Há cem anos tivemos muitos casos de visão de futuro, os quais foram registrados nos ótimos livros de história local de Didi Vasconcelos, de José Paulo Campos Silva e de Miriam Tozzi Bernardino.

Passado cerca de cinqüenta anos da concepção de uma idéia precursora do Dr. Tozzi, uma união de esforços dos políticos locais e estaduais conseguiram um fantástico incremento na casa dos banhos terapêuticos e o modernizaram num Balneário em 1959.

Com requinte arquitetônico inegável, obras artísticas de renomados tais como Lívio Abramo, Arthur Bratke, Burle Marx e Amadeo Emendabile, e ainda, contemplado com os tratamentos crenoterápicos, únicos na América, o Balneário Estadual atingiu seu ápice nos anos seguintes a sua re-fundação.

Do seu auge, seguiu-se o declínio, provando que a administração pública não servia para cuidar de bens meritórios daquela casa de banhos. Nem mesmo uma municipalização parcial interrompeu o processo de decadência, afinal não só a infra-estrutura havia entrado em obsolescência, mas antes, a própria idéia inovadora, que foi excelente até a Segunda Guerra Mundial, não teve renovação no ciclo de vida de produto de consumo continuado, de saúde ou de luxo.

Os balneários e as casas dos banhos, ou se tornaram clínicas de altíssimo nível, num modelo norte americano, ou centros de estética (SPAs) , com tendências européias de tratamento. No entanto, a visão de futuro das pessoas que pensavam estava voltada para outros aparatos urbanos também importantes, e graças a estes, hoje temos, avenidas, tratamentos de água potável e hotéis de turismo de negócios.

Cerca de noventa anos depois de sua criação e no centenário de sua concepção conceitual, em 2009, a casa dos banhos terapêuticos do Dr Tozzi passou definitivamente para a Municipalidade, a qual não tem como, sozinha, restaurar o "glamour" perdido ou sequer realizar as reformas mínimas e reposições necessárias.

É inevitável cogitar numa visão de futuro se o Balneário não precisa ter serviços “terceirizados” para uma grande empresa privada, num procedimento transparente, oportuno e conveniente para o poder público e para seus usuários.

Um esboço desta conjectura ocorreu em 1996, quando o Balneário foi gerido numa parceria entre Prefeitura e uma ONG, o Instituto para o desenvolvimento de Águas de Lindóia - IDEAL. Naquela época, uma disputa política entre o grupo político da “Renovação Já” e o grupo do PSDB desencadeou uma onda de denúncias de superfaturamento, de perseguições e de mal-entendidos que abortaram a idéia criativa e seus resultados práticos, então já visíveis. Foi histórico naqueles dias, a expulsão dos idealizadores do IDEAL do prédio do Balneário, tratados como se fossem “cachorros vadios remexendo lixo”, no dia seguinte à posse do prefeito da renovação.

Curiosamente, um momento histórico se configurou agora em 2011, quando os dois grupos em conflito em 1996 estão irmanados na Prefeitura, ligada pelo mesmo PSDB em projetos comuns e, tal qual ocorreu em 1959, com a união de esforços e intenções que redundou na re-fundação da casa de banhos no atual Balneário, temos nova chance de refinamento do negócio e de concretizar oportunidades de melhorias.

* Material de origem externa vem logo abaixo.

(** [ZSTD_cwksp_mark_tables_clean], when the tables are as the client says, in memory [m']. *)
Lemma mark_clean_arena A m' : arena_ok D A -> let ws := ar_ws A in let e := Z.max (tableValidEnd ws) (tableEnd ws) in
  byte_mem m' -> (forall a, ar_mem A a <> None -> m' a <> None) -> bounded m' (objectEnd ws) e (ar_bound A) ->
  ZSTD_cwksp_mark_tables_clean D ws = Ok (set_tableValidEnd e ws) /\
  arena_ok D {| ar_ws := set_tableValidEnd e ws; ar_mem := m'; ar_live := ar_live A; ar_bound := ar_bound A |}.
Proof.
  intros HA ws e Hbm Hs Hbd. pose proof (ar_cwksp _ _ HA) as Hc. fold ws in Hc.
  assert (arena_ok D {| ar_ws := set_tableValidEnd e ws; ar_mem := m'; ar_live := ar_live A; ar_bound := ar_bound A |}) as HA'.
  { apply set_valid_arena; try done; fold ws; destruct (decide (phase ws = ZSTD_cwksp_alloc_objects)) as [E|E]; try done; intros;
      first [destruct (ok_objects _ _ Hc E) as (_ & ? & ? & _)|destruct (ok_tables _ _ Hc E) as (_ & _ & ? & ? & _)]; subst e; lia. }
  split; [|done]. unfold ZSTD_cwksp_mark_tables_clean. valid_asserts HA.
  replace (if tableValidEnd ws <? tableEnd ws then set_tableValidEnd (tableEnd ws) ws else ws) with (set_tableValidEnd e ws).
  - now_consistent HA'.
  - subst e. clearbody ws. destruct (Z.ltb_spec (tableValidEnd ws) (tableEnd ws)); [by rewrite Z.max_r by lia|rewrite Z.max_l by lia; by destruct ws].
Qed.

Lemma clean_tables_arena A : arena_ok D A -> let ws := ar_ws A in let e := Z.max (tableValidEnd ws) (tableEnd ws) in
  exists m', ZSTD_cwksp_clean_tables D ws (ar_mem A) = Ok (set_tableValidEnd e ws, m') /\
    arena_ok D {| ar_ws := set_tableValidEnd e ws; ar_mem := m'; ar_live := ar_live A; ar_bound := ar_bound A |} /\
    (forall a, a < tableValidEnd ws \/ tableEnd ws <= a -> m' a = ar_mem A a).
Proof.
  intros HA ws e. unfold ZSTD_cwksp_clean_tables. valid_asserts HA. pose proof (ar_cwksp _ _ HA) as Hc. fold ws in Hc. destruct (arena_facts A HA) as (F1 & F2 & F3). fold ws in F1, F2, F3.
  pose proof (ar_bounded _ _ HA) as Hbd. fold ws in Hbd. destruct (Z.ltb_spec (tableValidEnd ws) (tableEnd ws)) as [Hlt|Hge].
  - assert (phase ws <> ZSTD_cwksp_alloc_objects) as E. { intros E. destruct (ok_objects _ _ Hc E) as (_ & ? & ? & _). lia. }
    destruct (ok_tables _ _ Hc E) as (_ & _ & H1 & H2 & H3 & _). rewrite size_t_in by lia. unfold clear_bytes.
    replace (tableValidEnd ws + (tableEnd ws - tableValidEnd ws)) with (tableEnd ws) by lia. rewrite !(proj2 (Z.leb_le _ _)) by lia. cbn [andb obind].
    set (m' := fun a : Z => if (tableValidEnd ws <=? a) && (a <? tableEnd ws) then Some 0 else ar_mem A a). destruct (mark_clean_arena A m' HA) as [Hmc HA'].
    + intros a b. unfold m'. destruct (_ && _); [intros [= <-]; by split|apply (ar_bytes _ _ HA)].
    + intros a Ha. unfold m'. by destruct (_ && _).
    + fold ws. rewrite Z.max_r by lia. apply (bounded_zeroed (ar_mem A) m' _ (tableValidEnd ws)); try done; try lia; [apply (ar_positive _ _ HA)|..]; intros x Hx; unfold m'; zdecide; done.
    + fold ws in Hmc, HA'. rewrite Hmc. cbn [obind]. exists m'. split; [done|]. split; [done|]. intros a Ha. unfold m'. destruct Ha; zdecide; by rewrite ?andb_false_r.
  - destruct (mark_clean_arena A (ar_mem A) HA) as [Hmc HA'].
    + exact (ar_bytes _ _ HA).
    + done.
    + fold ws. by rewrite Z.max_l by lia.
    + fold ws in Hmc, HA'. cbn [obind]. rewrite Hmc. exists (ar_mem A). split; [done|]. split; [exact HA'|done].
Qed.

Portanto, o momento é único para que estas forças políticas programem a recuperação do patrimônio público do Balneário e principalmente sua reformulação no aspecto conceitual, antes de realizar as obras necessárias para dar perenidade e sustentabilidade ao empreendimento para as próximas décadas.

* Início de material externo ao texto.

(* ===== verification/CwkspClient.v ===== *)
(** * The clients of zstd_cwksp.h

    Every sequence of allowed commands keeps the arena in order ([reach]), a workspace of
    the size the estimates compute serves all its requests, and the set-up of a static
    compression context, which checks the room left by a difference that can wrap. *)
From S2P Require Import Prelude Mem Errors SeqTable Cwksp CwkspArena.

(** ** Every command *)

Section Client.
Context `{P : Platform} (D : Z).
Implicit Types (ws : ZSTD_cwksp) (m : memory) (A : arena).

Lemma poke_arena A a b : arena_ok D A -> is_byte b -> (a < objectEnd (ar_ws A) \/ tableValidEnd (ar_ws A) <= a) ->
  arena_ok D {| ar_ws := ar_ws A; ar_mem := set_byte (ar_mem A) a b; ar_live := ar_live A; ar_bound := ar_bound A |}.
Proof.
  intros [Hc Hpl Hd Ho Hb Hi Ht Hpos] Hbyte Ha. constructor; try done; cbn [ar_ws ar_mem ar_bound].
  - intros x y. unfold set_byte. destruct (_ =? _); [by intros [= <-]|apply Hb].
  - intros x Hx. unfold set_byte. destruct (_ =? _); [by eexists|by apply Hi].
  - eapply bounded_lower; [exact Hb|exact Ht|lia|lia|]. intros x Hx. unfold set_byte. by rewrite (proj2 (Z.eqb_neq _ _)) by lia.
Qed.

Lemma poke_table_arena A a v : arena_ok D A -> 0 <= v < 2 ^ 32 -> a mod 4 = 0 -> (a < tableValidEnd (ar_ws A) -> v < ar_bound A) ->
  arena_ok D {| ar_ws := ar_ws A; ar_mem := set_word (ar_mem A) a v; ar_live := ar_live A; ar_bound := ar_bound A |}.
Proof.
  intros [Hc Hpl Hd Ho Hb Hi Ht Hpos] Hv Ha Hlt. constructor; try done; cbn [ar_ws ar_mem ar_bound].
  - intros x y. unfold set_word. destruct (_ && _); [intros [= <-]; apply word_byte_range|apply Hb].
  - intros x Hx. unfold set_word. destruct (_ && _); [by eexists|by apply Hi].
  - by apply bounded_set_word.
Qed.

Lemma set_bound_arena A b : arena_ok D A -> 0 < b -> ar_bound A <= b \/ tableValidEnd (ar_ws A) <= objectEnd (ar_ws A) ->
  arena_ok D {| ar_ws := ar_ws A; ar_mem := ar_mem A; ar_live := ar_live A; ar_bound := b |}.
Proof.
  intros [Hc Hpl Hd Ho Hb Hi Ht Hpos] Hb0 Hor. constructor; try done; cbn [ar_ws ar_mem ar_bound].
  destruct Hor as [Hle|He]; [|by apply bounded_empty]. eapply bounded_lower; [exact Hb|exact Ht|lia|exact Hle|done].
Qed.

(** Allocations other than tables are clear of the area of valid tables. *)
Lemma placed_outside ws x a : cwksp_ok D ws -> placed ws x -> al_kind x <> Table -> (phase ws = ZSTD_cwksp_alloc_objects -> al_kind x = Object) ->
  al_ptr x <= a < al_ptr x + al_size x -> a < objectEnd ws \/ tableValidEnd ws <= a.
Proof.
  intros Hc (_ & _ & _ & Hp) Hk Hobj Ha. destruct (decide (al_kind x = Object)) as [E|E]; [rewrite E in Hp; lia|].
  destruct (decide (phase ws = ZSTD_cwksp_alloc_objects)) as [Ep|Ep]; [by destruct (E (Hobj Ep))|].
  destruct (ok_tables _ _ Hc Ep) as (_ & _ & _ & ? & _). destruct (al_kind x); try done; lia.
Qed.

Lemma reserve_object_arena A n : arena_ok D A -> allowed D (ReserveObject n) A ->
  exists p ws', ZSTD_cwksp_reserve_object D (ar_ws A) n = Ok (p, ws') /\
    (forall q size al, objectEnd (ar_ws A) <= q -> 0 <= size -> q + size <= objectEnd (ar_ws A) + n -> 0 < al -> q mod al = 0 ->
      arena_ok D (got Object (if p =? NULL then NULL else q) size al A ws' (ar_mem A))) /\
    (p = NULL \/ p = objectEnd (ar_ws A) /\ p mod sizeof_ptr = 0 /\ 0 < p /\ p + n <= workspaceEnd (ar_ws A)) /\
    (phase (ar_ws A) = ZSTD_cwksp_alloc_objects -> objectEnd (ar_ws A) + n <= workspaceEnd (ar_ws A) -> p = objectEnd (ar_ws A)).
Proof.
  intros HA (Hn & Hnp & Hfit). pose proof (reserve_object_spec D A n HA Hn Hnp) as Hsp. cbv zeta in Hsp. rewrite Hsp. clear Hsp.
  destruct (arena_facts D A HA) as (F1 & F2 & F3). case_bool_decide as E; cbn [andb]; [destruct (Z.leb_spec (objectEnd (ar_ws A) + n) (workspaceEnd (ar_ws A))) as [Hle|Hgt]|].
  - eexists _, _. split; [done|]. split; [|split; [right|done]].
    + intros q size al Hq Hs Hqs Hal Hqal. rewrite (proj2 (Z.eqb_neq _ _)) by (unfold NULL; lia). by apply object_arena; try lia.
    + split; [done|]. destruct (ok_objects _ _ (ar_cwksp _ _ HA) E) as (Ho & _). lia.
  - eexists _, _. split; [done|]. split; [|split; [by left|lia]]. intros. cbn [Z.eqb NULL]. rewrite got_null. by apply failed_arena.
  - eexists _, _. split; [done|]. split; [|split; [by left|done]]. intros. cbn [Z.eqb NULL]. rewrite got_null. by apply failed_arena.
Qed.

Lemma run_object A n : arena_ok D A -> allowed D (ReserveObject n) A -> exists A', run D (ReserveObject n) A = Ok A' /\ arena_ok D A'.
Proof.
  intros HA Hal. destruct (reserve_object_arena A n HA Hal) as (p & ws' & E & Hok & Hp & _). cbn [run]. rewrite E. cbn [obind]. eexists. split; [done|].
  destruct Hal as (Hn & _). destruct (arena_facts D A HA) as (F1 & _). destruct Hp as [->|(-> & Hm & Hpos & _)].
  - rewrite got_null. specialize (Hok (objectEnd (ar_ws A)) 0 1). cbn [Z.eqb NULL] in Hok. rewrite got_null in Hok. apply Hok; try lia. apply Z.mod_1_r.
  - pose proof (Hok (objectEnd (ar_ws A)) n sizeof_ptr) as Hk. rewrite (proj2 (Z.eqb_neq _ _)) in Hk by (unfold NULL; lia). apply Hk; try done; try lia. apply sizeof_ptr_pos.
Qed.

(** The next multiple of the alignment. *)
Lemma aligned_inside p k : 0 < p -> p mod sizeof_ptr = 0 -> 0 <= k < 16 -> sizeof_ptr < 2 ^ k -> p + (2 ^ k - sizeof_ptr) < word_size ->
  let s := 2 ^ k - sizeof_ptr in let q := Z.land (size_t (p + s)) (size_t (Z.lnot (size_t (2 ^ k - 1)))) in p <= q <= p + s /\ q mod 2 ^ k = 0.
Proof.
  intros Hp Hm Hk Hlt Hw s q. pose proof sizeof_ptr_pos as Hpp. assert (2 ^ k < 2 ^ 32) by (apply Z.pow_lt_mono_r; lia).
  subst q. rewrite (size_t_small (2 ^ k - 1)) by lia. rewrite size_t_in by lia. rewrite land_lnot_mask by lia.
  assert (0 < 2 ^ k) as Hk0 by (apply pow2_pos; lia). pose proof (Z.mod_pos_bound (p + s) (2 ^ k) Hk0) as Hb. split; [|by apply down_multiple]. split; [|lia].
  assert ((2 ^ k) mod sizeof_ptr = 0) as Hdiv.
  { destruct sizeof_ptr_pow as (j & Hj & Ej). rewrite Ej in *. assert (j < k) by (apply (Z.pow_lt_mono_r_iff 2); lia). replace k with (k - j + j) by lia. rewrite Z.pow_add_r by lia. apply Z.mod_mul. lia. }
  assert ((p + s) mod sizeof_ptr = 0) as Hps by (apply mod_add_multiple; [done..|]; apply mod_sub_multiple; [done..|]; apply Z.mod_same; lia).
  assert (((p + s) mod 2 ^ k) mod sizeof_ptr = 0) as Hr.
  { rewrite (Z.mod_eq (p + s) (2 ^ k)) by lia. apply mod_sub_multiple; [done..|]. rewrite Z.mul_mod, Hdiv, Z.mul_0_l by lia. apply Z.mod_0_l. lia. }
  assert ((p + s) mod 2 ^ k <= 2 ^ k - sizeof_ptr); [|lia]. apply Z.mod_divide in Hr as [c Hc]; [|lia]. apply Z.mod_divide in Hdiv as [d Hd]; [|lia]. rewrite Hc, Hd in *.
  assert (c < d) by (apply (Z.mul_lt_mono_pos_r sizeof_ptr); lia). assert ((c + 1) * sizeof_ptr <= d * sizeof_ptr) by (apply Z.mul_le_mono_nonneg_r; lia). lia.
Qed.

Há quem diga que não existem idéias absurdas, mas sim idéias cujo tempo delas ainda não chegou. Neste contexto, uma “terceirização dos serviços” bem executada, inclusive para uma organização de porte internacional, é um caminho viável para alcançar o sucesso que o empreendimento visionário da casa dos banhos terapêuticos pode voltar a ter.